Yukarıda sıraladığım maksatlardan hangisi kötü, gereksiz, zararlı, yıkıcı?.. Sözleşmenin 'Türk aile yapısına uygun olmadığı' iddiası bu bilgiler doğrultusunda baktığımızda ne kadar doğru? Türk aile yapısının neresinde şiddet normal?
Sözleşemeye yapılan itirazların nedeni genelde iki başlık altında toplanıyor: Birincisi toplumsal cinsiyet eşitliği, ikincisi ise cinsel yönelimle ilişkili.
Burada şunu belirtmekte fayda var: Sözleşme, sanıldığının aksine eşcinselliği teşvik etmiyor. Cinsiyeti her ne olursa olsun insan haklarını uygulama ve korumanın önemini vurguluyor ve bunu garanti altına alıyor.
Toplumsal cinsiyet eşitliği ise, kadının toplum hayatında ikinci sınıf bir muamele görmesinin önüne geçmeyi amaçlayan bir eşitlik.

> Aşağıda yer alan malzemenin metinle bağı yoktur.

Lemma valid_new symbol id side ot tif price qty :
  0 < id < 18446744073709551616 -> side = SideBuy \/ side = SideSell -> 0 <= price < 1000 -> 0 < qty < 1000 ->
  (ot = OrderTypeLimit /\ tif = TIFGTC /\ 0 < price) \/ (ot = OrderTypeMarket /\ tif = TIFIOC) -> symbol <> ""%string ->
  let cmd := mkCommand 0 symbol CommandNew id side ot tif price qty 0 0 in
  Command_Validate cmd = None /\ command_typed cmd.
Proof.
  intros Hid Hside Hp Hq Ho Hsym cmd. split.
  - unfold Command_Validate, cmd. cbn. rewrite (proj2 (String.eqb_neq symbol "") Hsym). destruct Hside as [->| ->], Ho as [(-> & -> & Hpos)|(-> & ->)]; cbn;
      repeat case_match; try done; lia.
  - destruct Hside as [->| ->], Ho as [(-> & -> & Hpos)|(-> & ->)]; small.
Qed.

Lemma valid_cancel symbol id : 0 < id < 18446744073709551616 -> symbol <> ""%string ->
  let cmd := mkCommand 0 symbol CommandCancel id 0 0 0 0 0 0 0 in Command_Validate cmd = None /\ command_typed cmd.
Proof.
  intros Hid Hsym cmd. split; [|small]. unfold Command_Validate, cmd. cbn.
  rewrite (proj2 (String.eqb_neq symbol "") Hsym). repeat case_match; try done; lia.
Qed.

Lemma valid_replace symbol id price qty : 0 < id < 18446744073709551616 -> symbol <> ""%string -> 0 <= price < 1000 -> 0 < qty < 1000 ->
  let cmd := mkCommand 0 symbol CommandReplace id 0 0 0 0 0 price qty in Command_Validate cmd = None /\ command_typed cmd.
Proof.
  intros Hid Hsym Hp Hq cmd. split; [|small]. unfold Command_Validate, cmd. cbn.
  rewrite (proj2 (String.eqb_neq symbol "") Hsym). repeat case_match; try done; lia.
Qed.
(** * The alarm monitoring engine of the calendar front end

    A shallow embedding of the alarm engine of [src/frontend/src/App.js]:
    the monitoring effect (lines 57-67), [startAlarmMonitoring] (156-169),
    [checkAlarms] (171-188) and [triggerAlarm] (190-213), together with the
    parts of the JavaScript run time they rely on ([Date], [localStorage],
    [setInterval] / [clearInterval], exceptions). *)

From Stdlib Require Import ZArith Lia List Bool.
From stdpp Require Import gmap strings list fin_maps.

Local Open Scope Z_scope.

(** ** JavaScript dates

    A [Date] object is modelled by its time value: [Some t] for [t]
    milliseconds since the epoch, [None] for the [NaN] of an Invalid Date.
    All numbers that reach the engine are integers, on which the double
    arithmetic of [e - m * 60000] followed by the range test of the [Date]
    constructor agrees with the same computation over [Z]: every integer
    result of magnitude at most [2^53] is exact, and a rounded result lies
    outside the [Date] range exactly when the exact one does. *)

Module JsDate.

(** The largest magnitude of a time value (ECMAScript, "Time Values and
    Time Range"): 8.64e15 ms, one hundred million days around the epoch. *)
Definition MAX_TIME : Z := 8640000000000000.

(** [TimeClip]: what [new Date(t)] stores for the number [t]. *)
Definition TimeClip (t : Z) : option Z :=
  if Z.abs t <=? MAX_TIME then Some t else None.

(** [new Date(v)] where [v] already denotes a number or [NaN]. *)
Definition new_Date (v : option Z) : option Z :=
  match v with
  | Some t => TimeClip t
  | None => None
  end.

(** [x >= y] and [x < y] on dates: both operands are converted to their
    time values, and a comparison with [NaN] is false. *)
Definition ge (x y : option Z) : bool :=
  match x, y with
  | Some a, Some b => b <=? a
  | _, _ => false
  end.

Definition lt (x y : option Z) : bool :=
  match x, y with
  | Some a, Some b => a <? b
  | _, _ => false
  end.

End JsDate.

(** ** Alarm records

    The fields of an alarm object that the engine reads.  [event_start] is
    the number that [new Date(alarm.event_start)] is built from: [None] when
    the field is missing ([undefined]) or a string that does not parse, the
    parsed instant otherwise (a JSON [null] is the number 0, the epoch).
    [alarm_minutes_before] is the lead time in whole minutes. *)

Module Alarm.
Record t : Type := mk {
  id : string;
  event_id : string;
  event_title : string;
  event_start : option Z;
  alarm_minutes_before : Z
}.
End Alarm.

Abbreviation alarm := Alarm.t.
(** Source ids that tell the source objects of the tasks apart. *)
Definition src_ids_faithful (tasks : list BenchmarkTask) : Prop :=
  forall t1 t2, In t1 tasks -> In t2 tasks ->
    (src_id t1 = src_id t2 <-> task_source_obj t1 = task_source_obj t2).

(** The evaluations a run has started and the records it has yielded, as
    pairs of a simulation id and a learner id. *)
Definition attempted (tr : list event) : list (Z * Z) :=
  flat_map (fun ev => match ev with EvInit sim lrn _ => [(sim, lrn)] | _ => [] end) tr.

Definition recorded (tr : list event) : list (Z * Z) :=
  flat_map (fun ev => match ev with EvYield t => [(t_sim_id t, t_lrn_id t)] | _ => [] end) tr.

Definition task_ids (t : BenchmarkTask) : Z * Z := (sim_id t, lrn_id t).

(** A learner that returns no probabilities. *)
Definition silent_learner : Learner :=
  {| LState := Z;
     learner_state := 0;
     learner_init := fun n => (Ok tt, n);
     learner_predict := fun n _ _ _ => (Ok [], n + 1);
     learner_learn := fun n _ _ _ _ _ => (Ok tt, n) |}.

(** A source whose [read] raises. *)
Definition broken_source : Source :=
  {| source_obj := 12%nat; source_read := Raise ValueError |}.

(** A source whose [read] raises [StopIteration], and one task on it. *)
Definition stopping_source : Source :=
  {| source_obj := 13%nat; source_read := Raise StopIteration |}.

Definition stopping_tasks : list BenchmarkTask :=
  Tasks_read first_choice [PlainSource stopping_source] [even_learner] None 400%nat.

(** Three simulations over three sources, the second of which cannot be
    read, and one learner. *)
Definition failing_tasks : list BenchmarkTask :=
  Tasks_read first_choice
    [PlainSource source_X; PlainSource broken_source; PlainSource source_Y]
    [even_learner] None 300%nat.

(** *** Initialisation and the order of evaluation *)

(** The learner with another [init] method. *)
Definition with_init (b : BenchmarkTaskLearner)
    (f : LState (_learner b) -> result unit * LState (_learner b)) : BenchmarkTaskLearner :=
  {| _learner := {| LState := LState (_learner b);
                    learner_state := learner_state (_learner b);
                    learner_init := f;
                    learner_predict := learner_predict (_learner b);
                    learner_learn := learner_learn (_learner b) |};
     _random := _random b |}.

(** The adapter of a learner in a state, with the random stream in a state,
    and the same adapter with the method [f] for [init]. *)
Definition adapter_at (L : Learner) (s : LState L) (g : CobaRandom)
  : BenchmarkTaskLearner :=
  {| _learner := with_state L s; _random := g |}.

Definition patched_at (L : Learner) (f : LState L -> result unit * LState L)
    (s : LState L) (g : CobaRandom) : BenchmarkTaskLearner :=
  with_init (adapter_at L s g) f.

(** The simulations a run has created, each after the source id it was
    created for. *)
Definition creations (tr : list event) : list (Z * Z) :=
  flat_map (fun ev => match ev with EvCreateSimulation sim src => [(src, sim)] | _ => [] end)
    tr.

(** Pairs in ascending order: by the first number, then by the second. *)
Definition pair_le (a b : Z * Z) : Prop :=
  fst a < fst b \/ (fst a = fst b /\ snd a <= snd b).

(** The simulations of the tasks of one source, as the inner loop of
    [_process_group] visits them. *)
Definition simulations_of (tasks_by_src : list BenchmarkTask)
  : list ((Z * BenchmarkTaskSimulation) * list BenchmarkTask) :=
  groupby (fun t => (sim_id t, simulation t)) grp_sim_eqb (sorted sim_id tasks_by_src).
Lemma place_first_hit (near : nat -> nat -> bool) (i : nat)
    (before : list (list nat)) (c : list nat) (after : list (list nat)) :
  Forall (fun c' => existsb (near i) c' = false) before ->
  existsb (near i) c = true ->
  place near i (before ++ c :: after) = before ++ (c ++ [i]) :: after.
Proof.
  intros Hb Hc. induction Hb as [| c' rest Hc' _ IH]; simpl.
  - rewrite Hc. reflexivity.
  - rewrite Hc', IH. reflexivity.
Qed.

Lemma Rsum_app (a b : list R) : Rsum (a ++ b) = (Rsum a + Rsum b)%R.
Proof.
  induction a as [| x a IH]; simpl; [| rewrite IH]; lra.
Qed.

Section Exact.

Context {IM : Imports R}.

(** In exact arithmetic the two-sided test is the bound on the absolute
    difference: on a network of at least one oscillator that runs the Python
    implementation and holds one phase per oscillator,
    [allocate_sync_ensembles] is greedy first-fit by index on
    [|phases[i] - phases[m]| < tolerance]. *)
Theorem allocate_sync_ensembles_greedy (net : sync_network) (tolerance : R) :
  _ccore_network_pointer net = None ->
  length (_phases net) = num_osc net ->
  1 <= num_osc net ->
  allocate_sync_ensembles net tolerance
  = Ok (greedy_first_fit (within (_phases net) tolerance) (num_osc net)).
Proof.
  intros Hc Hlen Hn.
  rewrite allocate_sync_ensembles_first_fit by assumption.
  f_equal. unfold greedy_first_fit.
  apply fold_place_ext.
  - intros i m _. apply two_sided_within.
  - repeat constructor.
Qed.

(** *** Local order *)

Lemma local_order_inner (net : sync_network) (i : nat) (js : list nat) :
  i < length (_phases net) ->
  Forall (fun j => j < length (_phases net)) js ->
  forall (s : R) (c : nat),
  for_each js (fun j '(exp_amount, num_neigh) =>
      if has_connection net i j then
        phase_j <- getitem (_phases net) j ;;
        phase_i <- getitem (_phases net) i ;;
        Ok (add exp_amount (math_exp (neg (absv (sub phase_j phase_i)))), S num_neigh)
      else Ok (exp_amount, num_neigh)) (s, c)
  = Ok ((s + Rsum (map (pair_term net)
                     (filter (fun p => has_connection net (fst p) (snd p))
                        (map (pair i) js))))%R,
        c + length (filter (fun p => has_connection net (fst p) (snd p))
                      (map (pair i) js))).
Proof.
  intros Hi H. rewrite (getitem_nth _ 0%R Hi).
  induction H as [| j js Hj Hjs IH]; intros s c.
  - simpl. f_equal. f_equal; [lra | lia].
  - cbn [for_each map filter fst snd]. destruct (has_connection net i j) eqn:E.
    + rewrite (getitem_nth _ 0%R Hj). cbn [bind].
      rewrite IH. f_equal. cbn [map length Rsum fold_right]. f_equal; [| lia].
      unfold pair_term, Rsum. cbn [fst snd add sub neg absv Arith_R]. lra.
    + cbn [bind]. apply IH.
Qed.

Lemma local_order_outer (net : sync_network) (js : list nat) (rows : list nat) :
  Forall (fun i => i < length (_phases net)) rows ->
  Forall (fun j => j < length (_phases net)) js ->
  forall (s : R) (c : nat),
  for_each rows (fun i acc =>
      for_each js (fun j '(exp_amount, num_neigh) =>
        if has_connection net i j then
          phase_j <- getitem (_phases net) j ;;
          phase_i <- getitem (_phases net) i ;;
          Ok (add exp_amount (math_exp (neg (absv (sub phase_j phase_i)))), S num_neigh)
        else Ok (exp_amount, num_neigh)) acc) (s, c)
  = Ok ((s + Rsum (map (pair_term net)
                     (filter (fun p => has_connection net (fst p) (snd p))
                        (list_prod rows js))))%R,
        c + length (filter (fun p => has_connection net (fst p) (snd p))
                      (list_prod rows js))).
Proof.
  intros His Hjs. induction His as [| i rows Hi His IH]; intros s c; simpl.
  - f_equal. f_equal; [lra | lia].
  - rewrite (local_order_inner net Hi Hjs). cbn [bind].
    rewrite IH. f_equal.
    change (fun y : nat => (i, y)) with (pair (B := nat) i).
    rewrite filter_app, map_app, length_app, Rsum_app.
    f_equal; [lra | lia].
Qed.

Lemma seq_bound (n : nat) : Forall (fun i => i < n) (seq 0 n).
Proof. apply Forall_forall. intros i Hi. apply in_seq in Hi. lia. Qed.

Lemma truediv_count (x : R) (k : nat) :
  1 <= k -> truediv x (of_Z (Z.of_nat k)) = Ok (x / INR k)%R.
Proof.
  intros Hk. unfold truediv. cbn [of_Z eqb quot Arith_R].
  rewrite <- INR_IZR_INZ.
  assert (Hne : INR k <> 0%R).
  { apply not_0_INR. lia. }
  unfold Reqb. destruct (Req_dec_T (INR k) 0); [contradiction | reflexivity].
Qed.

(** C5: for a network that runs the Python implementation and holds one
    phase per oscillator, [sync_local_order] returns the sum of
    [exp(-|phases[j] - phases[i]|)] over the ordered pairs [(i, j)] with
    [has_connection(i, j)], divided by the number of such pairs or by [1]
    when there is none; it raises nothing, a network without connections
    included. *)
Theorem sync_local_order_formula (net : sync_network) :
  _ccore_network_pointer net = None ->
  length (_phases net) = num_osc net ->
  sync_local_order net
  = Ok (Rsum (map (pair_term net) (connected_pairs net))
        / INR (Nat.max 1 (length (connected_pairs net))))%R
  /\ (connected_pairs net = [] -> sync_local_order net = Ok (0 / 1)%R).
Proof.
  intros Hc Hlen.
  assert (E0 : sync_local_order net
               = Ok (Rsum (map (pair_term net) (connected_pairs net))
                     / INR (Nat.max 1 (length (connected_pairs net))))%R);
    [| split; [exact E0 | intros Hnone; rewrite E0, Hnone; reflexivity]].
  revert Hc Hlen.
  intros Hc Hlen. unfold sync_local_order. rewrite Hc. unfold range.
  rewrite Nat.sub_0_r.
  rewrite (@local_order_outer net (seq 0 (num_osc net)) (seq 0 (num_osc net)))
    by (rewrite Hlen; apply seq_bound).
  cbn [bind]. fold (connected_pairs net).
  cbn [of_Z Arith_R]. rewrite Rplus_0_l. simpl (0 + _).
  set (k := length (connected_pairs net)).
  assert (E : (if Nat.eqb k 0 then 1 else k) = Nat.max 1 k).
  { destruct (Nat.eqb_spec k 0); lia. }
  rewrite E. apply truediv_count. lia.
Qed.

(** *** Phase derivative *)

Lemma kuramoto_sum (net : sync_network) (teta : R) (i : nat) (ks : list nat) :
  Forall (fun k => k < length (_phases net)) ks ->
  forall phase : R,
  for_each ks (fun k phase =>
      if has_connection net i k then
        phase_k <- getitem (_phases net) k ;;
        Ok (add phase (math_sin (sub phase_k teta)))
      else Ok phase) phase
  = Ok (phase + Rsum (map (fun k => math_sin (nth k (_phases net) 0 - teta))
                        (filter (has_connection net i) ks)))%R.
Proof.
  intros H. induction H as [| k ks Hk Hks IH]; intros phase; simpl.
  - f_equal. lra.
  - destruct (has_connection net i k) eqn:E; simpl.
    + rewrite (getitem_nth _ 0%R Hk). simpl. rewrite IH. f_equal.
      cbn [add sub Arith_R]. lra.
    + apply IH.
Qed.

(** C6: for an oscillator index [i] below [num_osc], on a network that
    holds one phase and one frequency per oscillator, [phase_kuramoto]
    returns [freq[i] + (weight / num_osc) * S], with [S] the sum of
    [sin(phases[j] - teta)] over the [j] with [has_connection(i, j)]; the
    time [t] has no part in the value, and the method, a function of the
    network, returns a number and leaves the network as it is. *)
Theorem phase_kuramoto_formula (net : sync_network) (teta t : R) (i : nat) :
  length (_phases net) = num_osc net ->
  length (_freq net) = num_osc net ->
  i < num_osc net ->
  phase_kuramoto net teta t i
  = Ok (nth i (_freq net) 0
        + (_weight net / INR (num_osc net))
          * Rsum (map (fun j => math_sin (nth j (_phases net) 0 - teta))
                    (neighbours net i)))%R.
Proof.
  intros Hp Hf Hi. unfold phase_kuramoto, range. rewrite Nat.sub_0_r.
  rewrite kuramoto_sum by (rewrite Hp; apply seq_bound).
  cbn [bind]. rewrite (getitem_nth _ 0%R) by lia. cbn [bind].
  rewrite truediv_count by lia. cbn [bind].
  fold (neighbours net i). f_equal.
  cbn [of_Z add mul Arith_R].
  assert (Hne : INR (num_osc net) <> 0%R) by (apply not_0_INR; lia).
  field. exact Hne.
Qed.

Kadınların Hukuki Güvencesi
Cumhurbaşkanı, Türkiye'nin sözleşmeden çekilmesi meselesi hakkında konuşurken, Bulgaristan, Hırvatistan gibi Avrupa'nın geri kalmış ülkeleri ile Macaristan gibi son dönemin faşist rejim örneği olarak gösterilen ülkeyi örnek vererek aslında bir anlamda sözleşmeden çekilmenin bizi nereye konumlandıracağına da işaret etmiş oldu.
Bugün İstanbul Sözleşmesi'nin denetim birimi olan Grevio heyeti başkanı ve AKP milletvekilliği de bakan yardımcılığı da yapmış olan Prof. Dr. Aşkın Asan, "Sözleşmenin tek amacı var, o da kadınları şiddetten korumak. İptali, Türkiye'nin kat ettiği bütün mesafenin, başarının çöpe atılması demek olacak" diyor.
Bugün, sözleşmenin layıkıyla uygulanmaması yüzünden kadın cinayetleri vahşete dönüşmüşken, uygulamada ve iç hukukta sözleşmenin üzerine iyileştirmeler yapılması beklenirken, konuşulan meselenin sözleşmeden çıkma noktasında olması; erkek şiddetine kurban giden kadınların nasıl birer rakama dönüştüğünün ve kamu otoritelerince ne kadar önemsenmediğinin bir göstergesi, Türkiye'nin temel hak ve özgürlükler alanında her gün bir adım daha geriye gittiğinin ise kanıtıdır.
İstanbul Sözleşmesi'nden çıkma düşüncesi ise, kazanılmış haklara müdahale teşkil ederek, yalnızca kadınların değil, herkesin tepki göstermesi gereken bir hak mücadelesidir.